Friday, June 24

Crazy Kenya Ish

1.  There's a myth here that having sex with a virgin cures HIV/AIDS.  This is one of the reasons infant rape exists.

2.  Rape is ridiculously common here. It's not unusual for girls to be sexually active by age 12.  Girls that are 10 years old--that's third grade--have often been raped and sexually abused.

3.  Women are responsible for cultivating food (or brewing changaa, the local brew made/sold in slums nearby), house chores, raising the kids, and feeding the family. If there is no food, she may give her kids changaa, because there is nothing else. When a woman sells changaa, her daughters often come with the purchase for that night.  Men are free to sit around with other men, talk politics, beat their wives and sleep around.

4.  It's technically illegal to live on the street. This week 7 or so street kids got rounded up by police and taken, where they were probably beat. Some team members went to the prison to buy them out.  You can buy your way out of most anything here.

5.  Street kids are anywhere from 8-16 years old. They often run away from single parent families where they are overworked or beaten, without much food or love in return. So the streets is just the better option.. where they arent wanted anywhere, have to beg for food or dig through trash, sleep under store awnings with maybe a tarp or bag as a blanket, and wake up to beatings by angry store owners or drunken nightlife.  These are 3rd graders.. and it's cold in kitale at night.  To see a bunch of 8, 9, 10 years olds cuddled up together on the sidewalk is heartbreaking.  It's horrible.

6.  Jiggers are flesh eating maggots that come from walking without shoes in the dirt. At medical clinics we help at we spend all day removing jiggers from kids hands and feet, mothers hands and feet.  They're painful and eventually make you walk only on your heals. The sad part is once we remove them, kids will get them again in a few months because they don't have shoes, they need to walk, the mothers need to work, and the cycle repeats.

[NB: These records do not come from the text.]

(** [for(off=2*sizeof(de); off<dp->size; off+=sizeof(de))] *)
Fixpoint isdirempty_loop (fuel : nat) (dp : nat) (off : Z) : M ks bool :=
  match fuel with
  | O => spin
  | S f =>
      i <- getinode dp ;;
      if negb (off <? i_size i) then ret true else
      r <- readi dp to_local off DIRENT_SIZE ;;
      if negb (fst r =? DIRENT_SIZE) then panic "isdirempty: readi" else
      if negb (de_inum (snd r) =? 0) then ret false else isdirempty_loop f dp (off + DIRENT_SIZE)
  end.
Definition isdirempty (dp : nat) : M ks bool :=
  i <- getinode dp ;;
  isdirempty_loop (Z.to_nat (i_size i / DIRENT_SIZE) + 2) dp (2 * DIRENT_SIZE).

(** The [bad:] label of sys_unlink. *)
Definition unlink_bad (dp : nat) : M ks Z := iunlockput dp ;;; end_op ;;; ret (-1).

Definition sys_unlink : M ks Z :=
  path <- argstr 0 MAXPATH ;;
  match path with
  | None => ret (-1)
  | Some path =>
      begin_op ;;;
      d <- nameiparent path ;;
      match d with
      | None => end_op ;;; ret (-1)
      | Some (dp, name) =>
          ilock dp ;;;
          if (namecmp name (str ".") =? 0) || (namecmp name (str "..") =? 0) then unlink_bad dp else
          o <- dirlookup dp name ;;
          match o with
          | None => unlink_bad dp
          | Some (ip, off) =>
              ilock ip ;;;
              i <- getinode ip ;;
              if i_nlink i <? 1 then panic "unlink: nlink < 1" else
              full <- (if i_type i =? T_DIR then e <- isdirempty ip ;; ret (negb e) else ret false) ;;
              if (full : bool) then iunlockput ip ;;; unlink_bad dp else
              r <- writei dp (from_local (repeat 0 (Z.to_nat DIRENT_SIZE))) off DIRENT_SIZE ;;
              if negb (r =? DIRENT_SIZE) then panic "unlink: writei" else
              i <- getinode ip ;;
              (if i_type i =? T_DIR
               then updinode dp (fun i => set_i_nlink (s16 (i_nlink i - 1)) i) ;;; iupdate dp
               else ret tt) ;;;
              iunlockput dp ;;;
              updinode ip (fun i => set_i_nlink (s16 (i_nlink i - 1)) i) ;;;
              iupdate ip ;;;
              iunlockput ip ;;;
              end_op ;;;
              ret 0
          end
      end
  end.

(** The [fail:] label of create. *)
Definition create_fail (ip dp : nat) : M ks (option nat) :=
  updinode ip (set_i_nlink 0) ;;;
  iupdate ip ;;;
  iunlockput ip ;;;
  iunlockput dp ;;;
  ret None.

(** The new inode, locked. *)
Definition create (path : list Z) (type major minor : Z) : M ks (option nat) :=
  d <- nameiparent path ;;
  match d with
  | None => ret None
  | Some (dp, name) =>
      ilock dp ;;;
      o <- dirlookup dp name ;;
      match o with
      | Some (ip, _) =>
          iunlockput dp ;;;
          ilock ip ;;;
          i <- getinode ip ;;
          if (type =? T_FILE) && ((i_type i =? T_FILE) || (i_type i =? T_DEVICE)) then ret (Some ip)
          else iunlockput ip ;;; ret None
      | None =>
          di <- getinode dp ;;
          o <- ialloc (i_dev di) type ;;
          match o with
          | None => iunlockput dp ;;; ret None
          | Some ip =>
              ilock ip ;;;
              updinode ip (set_i_major (s16 major)) ;;;
              updinode ip (set_i_minor (s16 minor)) ;;;
              updinode ip (set_i_nlink 1) ;;;
              iupdate ip ;;;
              i <- getinode ip ;;
              di <- getinode dp ;;
              fail <- (if type =? T_DIR then
                         r <- dirlink ip (str ".") (i_inum i) ;;
                         if r <? 0 then ret true
                         else r <- dirlink ip (str "..") (i_inum di) ;; ret (r <? 0)
                       else ret false) ;;
              if (fail : bool) then create_fail ip dp else
              r <- dirlink dp name (i_inum i) ;;
              if r <? 0 then create_fail ip dp else
              (if type =? T_DIR
               then updinode dp (fun i => set_i_nlink (s16 (i_nlink i + 1)) i) ;;; iupdate dp
               else ret tt) ;;;
              iunlockput dp ;;;
              ret (Some ip)
          end
      end
  end.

As sad as some of these things are, there are some really great things going on in kitale as well. Oasis of Hope is this center for children that welcomes street kids and orphans and the poor.  They educate for free, provide 2 meals a day, teach trades to older kids, house students, counsel kids, provide medical care, and have organized games.  All for free. It's literally an oasis of hope for a few hundred kids in kitale. I was there all afternoon, learning kids names, playing with them, eating lunch, and walking home together. Love it!!